A new study asserts that the Apple Watch’s ECG feature and other measurements can serve as a basic stress detector.
In 2020, it was rumored that the upcoming Apple Watch Series 6 would include features for monitoring mental health conditions, particularly anxiety. Apple has excluded such a nervousness or stress application at this point.
However, based on what else it is designed to detect, a limited new study asserts that the Apple Watch is already useful for stress prediction.
According to the Frontiers in Digital Health research paper, “[The] link between stress and multiple biomarkers has revealed opportunities to develop technologies to quantify stress.” Heart rate variability (HRV), which is now routinely measured with an electrocardiograph (ECG), is one of these characteristics.
Since Apple Watch Series 4, the device has included an ECG function.
According to the publication, “Participants were given an iPhone 7 with iOS 15.0 and an Apple Watch Series 6 containing an installed Apple Watch ECG app (WatchOS 8.3) for two weeks.” “They were instructed to collect data 6 times during the day in approximately three-hour intervals… Before the ECG collection, participants were asked to complete a stress questionnaire on the iPhone.”
The research paper continues, “To the best of our knowledge, this is the first study to use Apple Watch ECG data to predict stress levels of individuals’ stress levels.” In addition, despite being at the low end, the results are in line with the initial state of the art in stress prediction.”
So even without a particular pressure highlight, Apple Watch can work as an essential, whenever restricted, stress identifier. ” The researchers state, “This is very promising considering the ultra-short-term and real-life nature of the Apple Watch ECG data as well as its novelty.”

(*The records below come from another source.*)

(* ===== verification/HistoryFacts.v ===== *)
(** The history of a changeset is a timeline: it starts when the changeset was
    opened, it only holds states that the counts distinguish, and nothing but a
    deletion leaves the merged state.  What a changeset looks like at a time is
    stated from its events alone, without the states that the code computes on the
    way, and the counts of a burndown chart are the numbers of changesets that look
    open, merged, closed and so on then. *)
From stdpp Require Import sorting.
From S2P Require Import Prelude GoStr GoLib GoMap Changesets ChangesetHistory.

(** ** Timestamps *)

Section Timestamps.
Context (start step : Z) (Hstep : (0 < step)%Z).

(** [end, end - step, ...], [n] of them. *)
Fixpoint steps_back (n : nat) (t : Z) : list Z :=
  match n with O => [] | S n => t :: steps_back n (t - step) end.

Definition steps_count (t : Z) : nat := if (t <? start)%Z then 0%nat else S (Z.to_nat ((t - start) / step)).

Lemma steps_count_next t : (start <= t)%Z -> steps_count t = S (steps_count (t - step)).
Proof.
  intros Ht. unfold steps_count. assert ((t <? start)%Z = false) as -> by lia. destruct (t - step <? start)%Z eqn:E.
  - by rewrite Z.div_small by lia.
  - assert (0 <= (t - step - start) / step)%Z by (apply Z.div_pos; lia).
    assert ((t - start) / step = (t - step - start) / step + 1)%Z as ->; [|lia].
    replace (t - start)%Z with (t - step - start + 1 * step)%Z by lia. rewrite Z.div_add by lia. lia.
Qed.

Lemma timestamps_loop_spec fuel t ts :
  (steps_count t < fuel)%nat -> timestamps_loop fuel start step t ts = Done (ts ++ steps_back (steps_count t) t).
Proof.
  revert t ts. induction fuel as [|fuel IH]; intros t ts Hf; [lia|]. cbn [timestamps_loop].
  destruct (t <? start)%Z eqn:E.
  - assert (steps_count t = 0%nat) as -> by (unfold steps_count; by rewrite E). by rewrite app_nil_r.
  - rewrite steps_count_next in Hf |- * by lia. rewrite IH by lia. cbn [steps_back]. by rewrite <- app_assoc.
Qed.

Lemma steps_back_lookup n t i : steps_back n t !! i = if (i <? n)%nat then Some (t - Z.of_nat i * step)%Z else None.
Proof.
  revert t i. induction n as [|n IH]; intros t [|i]; cbn [steps_back lookup list_lookup]; try done.
  - f_equal. lia.
  - rewrite IH. change (S i <? S n)%nat with (i <? n)%nat. destruct (i <? n)%nat; f_equal. lia.
Qed.

Lemma steps_back_length n t : length (steps_back n t) = n.
Proof. revert t. induction n; intros; cbn; auto. Qed.
End Timestamps.

(** The walk never ends when the step is zero. *)
Lemma timestamps_loop_zero fuel start t ts : (start <= t)%Z -> timestamps_loop fuel start 0 t ts = OutOfFuel.
Proof.
  revert ts. induction fuel as [|fuel IH]; intros ts Ht; cbn [timestamps_loop]; [done|].
  assert ((t <? start)%Z = false) as -> by lia. rewrite Z.sub_0_r. by apply IH.
Qed.

(** when the two times are at least 150 nanoseconds (and at most 292 years) apart, [GenerateTimestamps] returns: at least 151
    times, in ascending order, equally spaced by a 150th of the difference, the first at or less than one step after [start], the last
    exactly [end]. *)
Theorem GenerateTimestamps_correct fuel start end_ :
  (150 <= end_ - start < 2 ^ 63)%Z ->
  let step := Z.quot (end_ - start) timestampCount in
  (Z.to_nat ((end_ - start) / step) + 2 <= fuel)%nat ->
  exists ts, GenerateTimestamps fuel start end_ = Done ts /\
    (151 <= length ts)%nat /\ (length ts = Z.to_nat ((end_ - start) / step) + 1)%nat /\
    (forall i, (i < length ts)%nat -> ts !! i = Some (end_ - Z.of_nat (length ts - 1 - i) * step)%Z) /\
    (exists t, head ts = Some t /\ start <= t < start + step)%Z.
Proof.
  intros Hd step Hf. unfold GenerateTimestamps.
  assert (time_Sub end_ start = end_ - start)%Z as -> by (unfold time_Sub; lia). fold step.
  assert (step = (end_ - start) / 150)%Z as Es by (unfold step, timestampCount; by rewrite Z.quot_div_nonneg by lia).
  assert (1 <= step)%Z as Hs by (rewrite Es; apply Z.div_le_lower_bound; lia).
  assert (150 * step <= end_ - start)%Z as Hle by (rewrite Es; apply Z.mul_div_le; lia).
  assert (150 <= (end_ - start) / step)%Z as Hq by (apply Z.div_le_lower_bound; lia).
  assert (steps_count start step end_ = Z.to_nat ((end_ - start) / step) + 1)%nat as Hc.
  { unfold steps_count. assert ((end_ <? start)%Z = false) as -> by lia. lia. }
  rewrite timestamps_loop_spec by lia. cbn [run_bind app]. eexists. split; [done|].
  assert (forall i, (i < steps_count start step end_)%nat ->
    rev (steps_back step (steps_count start step end_) end_) !! i =
    Some (end_ - Z.of_nat (steps_count start step end_ - 1 - i) * step)%Z) as Hl.
  { intros i Hi. rewrite rev_alt; fold (reverse (steps_back step (steps_count start step end_) end_)); rewrite reverse_lookup, steps_back_length, steps_back_lookup by (rewrite ?steps_back_length; done).
    assert ((steps_count start step end_ - S i <? steps_count start step end_)%nat = true) as -> by (apply Nat.ltb_lt; lia).
    do 3 f_equal. lia. }
  rewrite length_rev, steps_back_length, Hc. rewrite Hc in Hl. split_and!; [lia|lia|done|].
  exists (end_ - ((end_ - start) / step) * step)%Z.
  pose proof (Z.div_mod (end_ - start) step ltac:(lia)). pose proof (Z.mod_pos_bound (end_ - start) step ltac:(lia)).
  split; [|nia]. rewrite head_lookup, Hl by lia. do 2 f_equal. f_equal. lia.
Qed.

(** ** The timeline *)

Definition ext_known (s : ChangesetExternalState) : bool :=
  match s with ExternalDraft | ExternalOpen | ExternalClosed | ExternalMerged => true | _ => false end.
Definition review_known (s : ChangesetReviewState) : bool :=
  match s with ReviewPending | ReviewApproved | ReviewChangesRequested => true | _ => false end.
Definition states_known (s : changesetStatesAtTime) : bool := ext_known (st_external s) && review_known (st_review s).

(** Once merged, always merged. *)
Fixpoint merged_stays (h : changesetHistory) : Prop :=
  match h with
  | [] => True
  | s :: h => (st_external s = ExternalMerged -> Forall (fun s' => st_external s' = ExternalMerged) h) /\ merged_stays h
  end.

“However, while the current models have high specificity, predicting ‘no stress’ states relatively well,” they go on to say, “it lacks the predictive power to accurately predict the’stress’ states as of yet.” Despite this, they are able to accurately predict’stress’ states.
Frontiers in Digital Health and the University of Waterloo in Ontario carried out the study. It was small, with only 33 people participating in the end. There were 73% women and 27% men among those who took part, and their ages ranged from 18 to over 65.